Hyundai: il fornitore Ganfeng avvia la produzione di batterie semi-solide
Ganfeng accelera sulle batterie semi-solide: densità record da 650 Wh/kg
Ganfeng, tra i principali operatori globali nella lavorazione e fornitura di batterie al litio per gruppi come Hyundai e Changan, compie un passo strategico verso le tecnologie di nuova generazione. L’azienda cinese ha annunciato l’avvio della produzione in serie di batterie semi-solide durante il 3° Forum cinese per l’innovazione e lo sviluppo delle batterie allo stato solido, tenutosi a Pechino.

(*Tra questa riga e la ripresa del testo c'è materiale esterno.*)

Definition validate_runtime (r : RuntimeConfig) : iresult unit :=
  _ ← validate_runtime_features (rc_features r);
  _ ← must_be_positive (rc_stop_grace_timeout_secs r) "stop_grace_timeout_secs";
  _ ← must_be_positive (rc_epoch_tick_interval_ms r) "epoch_tick_interval_ms";
  _ ← must_be_positive (rc_wasm_memory_reservation_bytes r) "wasm_memory_reservation_bytes";
  _ ← must_be_positive (rc_wasm_memory_reservation_for_growth_bytes r)
        "wasm_memory_reservation_for_growth_bytes";
  _ ← must_be_positive (rc_runner_ready_timeout_secs r) "runner_ready_timeout_secs";
  _ ← must_be_positive (rc_runner_log_buffer_bytes r) "runner_log_buffer_bytes";
  _ ← must_be_positive (rc_retained_logs_capacity_bytes r) "retained_logs_capacity_bytes";
  _ ← must_be_positive (rc_committed_session_ttl_secs r) "committed_session_ttl_secs";
  _ ← must_be_positive (rc_max_committed_sessions r) "max_committed_sessions";
  _ ← ensure ((1 <=? rc_http_worker_count r) && (rc_http_worker_count r <=? 4))
        (load_error "runtime.http_worker_count must be between 1 and 4");
  _ ← ensure ((1 <=? rc_http_worker_queue_capacity r) && (rc_http_worker_queue_capacity r <=? 16))
        (load_error "runtime.http_worker_queue_capacity must be between 1 and 16");
  _ ← ensure (negb ((rc_http_queue_memory_budget_bytes r =? 0)
                    || (MAX_HTTP_QUEUE_MEMORY_BUDGET_BYTES <? rc_http_queue_memory_budget_bytes r)))
        (load_error ("runtime.http_queue_memory_budget_bytes must be in range 1..="
           +:+ to_string MAX_HTTP_QUEUE_MEMORY_BUDGET_BYTES));
  _ ← must_be_positive (rc_manager_control_read_timeout_ms r) "manager_control_read_timeout_ms";
  _ ← must_be_positive (rc_max_concurrent_sessions r) "max_concurrent_sessions";
  _ ← must_be_positive (rc_deploy_stream_timeout_secs r) "deploy_stream_timeout_secs";
  _ ← must_be_positive (rc_transport_keepalive_interval_secs r) "transport_keepalive_interval_secs";
  _ ← must_be_positive (rc_transport_max_idle_timeout_secs r) "transport_max_idle_timeout_secs";
  _ ← ensure (rc_transport_keepalive_interval_secs r <? rc_transport_max_idle_timeout_secs r)
        (load_error ("runtime.transport_keepalive_interval_secs must be less than "
           +:+ "runtime.transport_max_idle_timeout_secs"));
  _ ← must_be_positive (rc_max_artifact_size_bytes r) "max_artifact_size_bytes";
  _ ← must_be_positive (rc_chunk_size r) "chunk_size";
  _ ← ensure (rc_chunk_size r <=? MAX_CHUNK_SIZE_BYTES)
        (load_error ("runtime.chunk_size must be less than or equal to "
           +:+ to_string MAX_CHUNK_SIZE_BYTES));
  must_be_positive (rc_max_inflight_chunks r) "max_inflight_chunks".

(** [validate]; the checks on [runtime] follow those on the keys, as in the source. *)
Definition validate_config (config : ImagodConfig) : iresult unit :=
  let socket := ic_control_socket_path config in
  _ ← ensure (negb (bool_decide (socket = ""))) (load_error "control_socket_path must not be empty");
  _ ← ensure (is_absolute socket)
        (load_error ("control_socket_path must be an absolute path: " +:+ socket));
  _ ← parse_unique_public_key_hexes "tls.client_public_keys" 0 ∅
        (tls_client_public_keys (ic_tls config));
  _ ← parse_known_public_key_map (tls_known_public_keys (ic_tls config));
  validate_runtime (ic_runtime config).

(** ** Loading *)

(** [Path::parent] and the directory a configuration file lives in. *)
Definition component_text (c : Component) : string :=
  match c with RootDir => "/" | CurDir => "." | ParentDir => ".." | Normal name => name end.
Definition path_of_components (cs : list Component) : string :=
  foldl (λ path c, path_join path (component_text c)) "" cs.
Definition parent (path : string) : option string :=
  match last (components path) with
  | None | Some RootDir => None
  | Some _ => Some (path_of_components (removelast (components path)))
  end.
Definition config_parent_dir (config_path : string) : string :=
  match parent config_path with
  | Some (String _ _ as dir) => dir
  | _ => "."
  end.

(** [result.map_err(f)] on what a computation answers. *)
Definition wrap_err {A} (f : ImagodError → ImagodError) (m : fsm A) : fsm A := λ t,
  let '(t, r) := m t in (t, map_err f r).

Section files.
Context `{TomlCrate} (io : FsIo).

Definition load (path : string) : fsm ImagodConfig :=
  content ← Tree.lift (read_to_string io path)
              (λ e, with_detail "path" path (load_error ("config read failed: " +:+ fs_error_text e)));
  raw ← pure (map_err (λ e, with_detail "path" path (load_error ("config parse failed: " +:+ e)))
          (toml_from_str content));
  config ← pure (map_err (λ e, with_detail "path" path (load_error ("config decode failed: " +:+ e)))
             (toml_try_into raw));
  _ ← pure (validate_config config);
  mret config.

(** *** Updates of the pinned keys *)

Definition update_error (code : ErrorCode) (message : string) : ImagodError :=
  new_error code "config.update" message.

Definition load_toml_root (config_path : string) : fsm table :=
  body ← Tree.lift (read_to_string io config_path)
           (λ e, update_error Internal ("failed to read " +:+ config_path +:+ ": " +:+ fs_error_text e));
  parsed ← pure (map_err (λ e, update_error BadRequest
                   ("failed to parse " +:+ config_path +:+ ": " +:+ e)) (toml_from_str body));
  pure (ok_or (as_table parsed) (update_error BadRequest "root must be a table")).

(** The [tls] table of a document, created when it is missing. *)
Definition ensure_tls_table (root : table) : iresult table :=
  match root !! "tls" with
  | None => Ok ∅
  | Some v => ok_or (as_table v) (update_error BadRequest "tls must be a table")
  end.

Fixpoint lowercase_keys (index : Z) (array : list Toml) : iresult (list string) :=
  match array with
  | [] => Ok []
  | value :: rest =>
    text ← ok_or (as_str value) (update_error BadRequest
             ("tls.client_public_keys[" +:+ to_string index +:+ "] must be a string"));
    others ← lowercase_keys (index + 1) rest;
    Ok (to_ascii_lowercase text :: others)
  end.

Definition upsert_client_public_key_value (tls : table) (key_hex : string) : iresult table :=
  array ← match tls !! "client_public_keys" with
          | None => Ok []
          | Some v => ok_or (as_array v)
                        (update_error BadRequest "tls.client_public_keys must be an array")
          end;
  normalized ← lowercase_keys 0 array;
  let normalized := if bool_decide (key_hex ∈ normalized) then normalized
                    else (normalized ++ [key_hex])%list in
  Ok (<["client_public_keys" := TArray (TString <$> normalized)]> tls).

(** The first entry, in the order of the keys, that is not a string. *)
Definition not_a_string (m : table) : option string :=
  fst <$> head (filter (λ '(_, v), as_str v = None) (btree_iter m)).

Definition upsert_known_public_key_value (tls : table) (authority key_hex : string) : iresult table :=
  map ← match tls !! "known_public_keys" with
        | None => Ok ∅
        | Some v => ok_or (as_table v)
                      (update_error BadRequest "tls.known_public_keys must be a table")
        end;
  match not_a_string map with
  | Some existing => Err (update_error BadRequest
      ("tls.known_public_keys['" +:+ existing +:+ "'] must be a string"))
  | None => Ok (<["known_public_keys" := TTable (<[authority := TString key_hex]> map)]> tls)
  end.

(** [write_toml_body_atomic]; [unique] is the clock in nanoseconds. *)
Definition temp_path (config_path : string) (unique : Z) : string :=
  path_join (config_parent_dir config_path)
    ("." +:+ default "imagod.toml" (file_name config_path) +:+ ".tmp-" +:+ to_string unique).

Ganfeng ha annunciato l’avvio della produzione in serie di batterie semi-solide
Le nuove celle adottano un anodo anti-stress in lega di litio abbinato a un catodo di zolfo, una combinazione progettata per migliorare stabilità e prestazioni. Durante i cicli di carica e scarica, l’espansione volumetrica si limita al 3-5%, un valore contenuto che contribuisce alla durabilità del sistema. Le batterie semi-solide supportano inoltre la ricarica rapida 3C, che teoricamente consente un pieno di energia in circa 20 minuti.
Particolarmente rilevante è il fronte della sicurezza: i test condotti indicano resistenza a temperature fino a 250 °C e superamento delle prove di penetrazione con chiodo senza innescare incendi. In caso di malfunzionamento, la reazione esotermica risulta inferiore del 90% rispetto a quella delle tradizionali batterie al litio, riducendo sensibilmente il rischio termico.

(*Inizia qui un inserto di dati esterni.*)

(* ===== verification/ConfigTheorems.v ===== *)
(** * Theorems on the configuration file

    A validated configuration gives the other components the limits they rely on; an
    update of the pinned keys replaces the file as a whole or leaves it, whatever the
    operating system refuses, and the new file is again a valid configuration; a first boot
    creates a file the daemon loads. *)

From stdpp Require Import countable.
From S2P Require Import Prelude Protocol Text IpAddr Ipc Frames Files ArtifactStore Supervisor Paths Tree TreeFacts Manifest Launch Orchestrator Deploy Session Runner ArtifactResume Client Config.

Open Scope string_scope.
Open Scope Z_scope.

(** ** Hexadecimal keys in lower case *)

Lemma decode_hex_nibble_lower b n :
  decode_hex_nibble b = Some n → 0 ≤ n < 16 ∧ ascii_lower b = hex_nibble n.
Proof. destruct b as [[] [] [] [] [] [] [] []]; intros E; vm_compute in E; simplify_eq; split; done || lia. Qed.

Lemma nibbles_of hi lo : 0 ≤ hi < 16 → 0 ≤ lo < 16 →
  Z_of_byte (byte_of_Z (Z.lor (Z.shiftl hi 4) lo)) / 16 = hi ∧
  Z_of_byte (byte_of_Z (Z.lor (Z.shiftl hi 4) lo)) mod 16 = lo.
Proof.
  intros Hh Hl. rewrite <-(Z2Nat.id hi), <-(Z2Nat.id lo) by lia.
  assert (Z.to_nat hi < 16)%nat as H1 by lia. assert (Z.to_nat lo < 16)%nat as H2 by lia.
  generalize dependent (Z.to_nat hi). generalize dependent (Z.to_nat lo). intros l Hl' h Hh'.
  do 16 (destruct h as [|h]; [do 16 (destruct l as [|l]; [done|]); lia|]). lia.
Qed.

Lemma parse_hex_pairs_lower n : ∀ bytes pos out, length bytes = (2 * n)%nat →
  parse_hex_pairs pos bytes = Ok out →
  length out = n ∧ ascii_lower <$> bytes = bytes_of (encode_hex out).
Proof.
  unfold encode_hex. setoid_rewrite bytes_of_string_of_bytes.
  induction n as [|n IH]; intros bytes pos out Hl.
  - destruct bytes; [|done]. by intros [= <-].
  - destruct bytes as [|h [|l rest]]; [simpl in Hl; lia..|]. cbn [parse_hex_pairs].
    intros (hi & Eh%ok_or_Ok & (lo & El%ok_or_Ok & E)%bind_Ok)%bind_Ok. inv_ok.
    apply decode_hex_nibble_lower in Eh as [? Hh]. apply decode_hex_nibble_lower in El as [? Hlow].
    destruct (nibbles_of hi lo) as [E1 E2]; [done..|].
    match goal with E : parse_hex_pairs _ rest = _ |- _ =>
      apply IH in E as [Hlen Hr]; [|simpl in Hl; lia] end.
    csimpl. rewrite E1, E2, Hh, Hlow, Hr, Hlen. done.
Qed.

Lemma parse_lower key_hex key : parse_ed25519_raw_public_key_hex key_hex = Ok key →
  length key = 32%nat ∧ to_ascii_lowercase key_hex = encode_hex key.
Proof.
  unfold parse_ed25519_raw_public_key_hex. case_bool_decide as Hl; [|done]. intros E.
  apply (parse_hex_pairs_lower 32) in E as [? E]; [|done]. split; [done|].
  rewrite <-bytes_of_lower in E. by rewrite <-(string_of_bytes_of (to_ascii_lowercase _)), E, string_of_bytes_of.
Qed.

Lemma parse_lowercase key_hex key : parse_ed25519_raw_public_key_hex key_hex = Ok key →
  parse_ed25519_raw_public_key_hex (to_ascii_lowercase key_hex) = Ok key.
Proof. intros [? ->]%parse_lower. by apply parse_encode_hex. Qed.

(** ** Validation *)

Definition is_key (key_hex : string) : Prop :=
  ∃ key, parse_ed25519_raw_public_key_hex key_hex = Ok key.
Lemma host_or_port_normal value rule :
  parse_wasi_http_outbound_host_or_port value = Ok rule → rule_normal rule.
Proof.
  assert (∀ v (e : string), (host ← ok_or (Ipc.normalize_wasi_http_outbound_host v) e; Ok (Host host))
    = Ok rule → rule_normal rule) as Hwhole by (intros v e H; inv_ok; by eapply normalized_normal).
  unfold parse_wasi_http_outbound_host_or_port. destruct (strip_prefix "[" value) as [rest|].
  { unfold parse_bracketed. destruct (split_once "]" rest) as [[ht r]|]; [|done].
    cbn [ok_or mbind result_bind]. destruct (parse_ipv6 ht) as [b|] eqn:Hb; [|done].
    apply parse_ipv6_ok, ip_normal in Hb. cbn [ok_or mbind result_bind].
    case_bool_decide; intros Hr; inv_ok; [done|]. split; [done|by eapply port_bound]. }
  case_bool_decide.
  { intros H'. inv_ok. by eapply ip_normal, parse_ip_ok. }
  destruct (rsplit_once ":" value) as [[ht pt]|]; [|apply Hwhole].
  destruct (all_chars is_ascii_digit pt); [|apply Hwhole].
  intros H'. inv_ok. split; [by eapply normalized_normal|by eapply port_bound].
Qed.

Lemma parse_rule_normal raw rule : parse_rule raw = Ok rule → rule_normal rule.
Proof.
  unfold parse_rule. intros H. repeat (case_match; [done|]).
  case_match; [by eapply cidr_normal|by eapply host_or_port_normal].
Qed.

Lemma outbound_written raw field text :
  normalize_wasi_http_outbound_rule raw field = Ok text →
  ∃ rule, parse_rule raw = Ok rule ∧ text = rule_text rule ∧ parse_rule text = Ok rule.
Proof.
  intros Ht. pose proof (rule_agrees raw field) as Ha.
  destruct (parse_rule raw) as [rule|e] eqn:Hr; simpl in Ha; [|destruct Ha as [? Ha]; congruence].
  rewrite Ht in Ha. injection Ha as ->. exists rule. split_and!; [done|done|].
  by eapply parse_rule_text, parse_rule_normal.
Qed.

Il dato più significativo riguarda la densità energetica: 650 Wh/kg, un valore due o tre volte superiore rispetto alle batterie di trazione oggi diffuse nei veicoli elettrici. Un simile livello potrebbe consentire una drastica riduzione del peso a parità di capacità, con benefici diretti su autonomia ed efficienza.

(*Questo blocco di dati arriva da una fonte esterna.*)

Lemma mount_entries_accepted field read_only : ∀ es rest index acc,
  Forall (mount_written assets) es → Forall guest_plain es →
  check_mounts_unique (seen_guest_paths acc) (seen_asset_dirs acc) (es ++ rest)%list = Ok tt →
  ∃ acc', resolve_wasi_mount_entries io release_dir field read_only
      (collect_allowed_resource_asset_dirs assets) index es acc t = (t, Ok acc') ∧
    resolved_mounts acc' = (resolved_mounts acc ++ (mount_of release_dir read_only <$> es))%list ∧
    check_mounts_unique (seen_guest_paths acc') (seen_asset_dirs acc') rest = Ok tt.
Proof.
  induction es as [|e es IH]; intros rest index acc Hw Hg Hu.
  - exists acc. cbn. by rewrite app_nil_r.
  - apply Forall_cons in Hw as [He Hw]. apply Forall_cons in Hg as [Hge Hg].
    cbn in Hu. inv_ok. repeat match goal with Hb : bool_decide _ = true |- _ =>
      apply bool_decide_eq_true in Hb end.
    cbn [resolve_wasi_mount_entries]. unfold mbind at 1, fsm_bind at 1.
    rewrite mount_entry_accepted by done.
    edestruct IH as (acc' & Hr & Hm & Hc); [done|done| |exists acc'; split_and!; [done| |done]]; [done|].
    rewrite Hm. cbn [resolved_mounts]. by rewrite <-app_assoc.
Qed.

Lemma mounts_accepted mounts read_only_mounts :
  Forall (mount_written assets) mounts → Forall (mount_written assets) read_only_mounts →
  Forall guest_plain mounts → Forall guest_plain read_only_mounts →
  validate_resource_mount_uniqueness mounts read_only_mounts = Ok tt →
  resolve_wasi_mounts io release_dir mounts read_only_mounts
    (collect_allowed_resource_asset_dirs assets) t =
  (t, Ok ((mount_of release_dir false <$> mounts) ++ (mount_of release_dir true <$> read_only_mounts))%list).
Proof.
  intros Hw Hwr Hg Hgr Hu. unfold resolve_wasi_mounts.
  destruct (mount_entries_accepted "manifest.resources.mounts" false mounts read_only_mounts 0 no_mounts)
    as (acc & Hr & Hm & Hc); [done..|].
  unfold mbind, fsm_bind. rewrite Hr. rewrite <-(app_nil_r read_only_mounts) in Hc.
  destruct (mount_entries_accepted "manifest.resources.read_only_mounts" true read_only_mounts [] 0 acc)
    as (acc' & -> & Hm' & _); [done..|]. unfold mret, fsm_ret. by rewrite Hm', Hm.
Qed.

(** The parts of a [resources] section that the node reads as the client wrote them. *)
Definition resources_plain (r : ManifestResourcesConfig) : Prop :=
  Forall (λ k, is_blank k = false) (btree_keys (mr_env r)) ∧
  Forall guest_plain (mr_mounts r) ∧ Forall guest_plain (mr_read_only_mounts r).

(** The outbound rules a document writes. *)
Definition written_rules (root : table) (rule : WasiHttpOutboundRule) : Prop :=
  ∃ resources array raw, root !! "resources" = Some (TTable resources) ∧
    resources !! "http_outbound" = Some (TArray array) ∧ TString raw ∈ array ∧ parse_rule raw = Ok rule.

Lemma outbound_section value rules :
  parse_resources_http_outbound value = Ok rules →
  Forall parses rules ∧
  ∀ r, rules_of rules r ↔
    ∃ array raw, value = Some (TArray array) ∧ TString raw ∈ array ∧ parse_rule raw = Ok r.
Proof.
  unfold parse_resources_http_outbound, rules_of. destruct value as [value|].
  - intros Hc. inv_ok. destruct value; simplify_eq/=.
    match goal with Hc : collect_outbound _ _ _ = Ok _ |- _ =>
      destruct (collect_outbound_spec _ _ _ _ (Forall_nil_2 _) Hc) as [? Hr] end.
    split; [done|]. intros r. unfold rules_of in Hr. rewrite Hr. split.
    + intros [(v & ?%not_elem_of_nil & _)|(raw & ? & ?)]; [done|eauto].
    + intros (array & raw & [= ->] & ? & ?). right. eauto.
  - intros [= <-]. split; [constructor|]. intros r. split.
    + by intros (v & ?%not_elem_of_nil & _).
    + by intros (? & ? & ? & _).
Qed.

Lemma resources_written root r :
  parse_resources_section root assets = Ok (Some r) →
  resolve_args (mr_args r) = Ok (mr_args r) ∧ Forall parses (mr_http_outbound r) ∧
  (∀ rule, rules_of (mr_http_outbound r) rule ↔ written_rules root rule) ∧
  Forall (mount_written assets) (mr_mounts r) ∧ Forall (mount_written assets) (mr_read_only_mounts r) ∧
  validate_resource_mount_uniqueness (mr_mounts r) (mr_read_only_mounts r) = Ok tt.
Proof.
  unfold parse_resources_section, written_rules.
  destruct (root !! "resources") as [value|]; [|done]. intros Hp. cbv zeta in Hp. inv_ok.
  destruct value as [| | | | |m0]; simplify_eq/=. case_match; simplify_eq/=.
  match goal with Ho : parse_resources_http_outbound _ = Ok _ |- _ =>
    apply outbound_section in Ho as [? Hout] end.
  match goal with Hv : validate_resource_mount_uniqueness _ _ = Ok ?u |- _ => destruct u end.
  split_and!; [by eapply args_accepted|done| |by eapply mount_entries_written|by eapply mount_entries_written|done].
  intros rule. rewrite Hout. naive_solver.
Qed.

Tuttavia, le prime applicazioni di batterie semi-solide non interesseranno il settore automotive. Ganfeng guarda inizialmente a robotica e aviazione elettrica, ambiti in cui il rapporto peso/energia è determinante. Batterie così leggere e performanti potrebbero favorire lo sviluppo di velivoli elettrici tradizionali e di taxi a decollo verticale (eVTOL). Parallelamente, l’azienda ha comunicato di aver raggiunto la fase prototipale per batterie allo stato solido puro con anodi in lega di litio, segnando un ulteriore passo verso la prossima frontiera dell’accumulo energetico.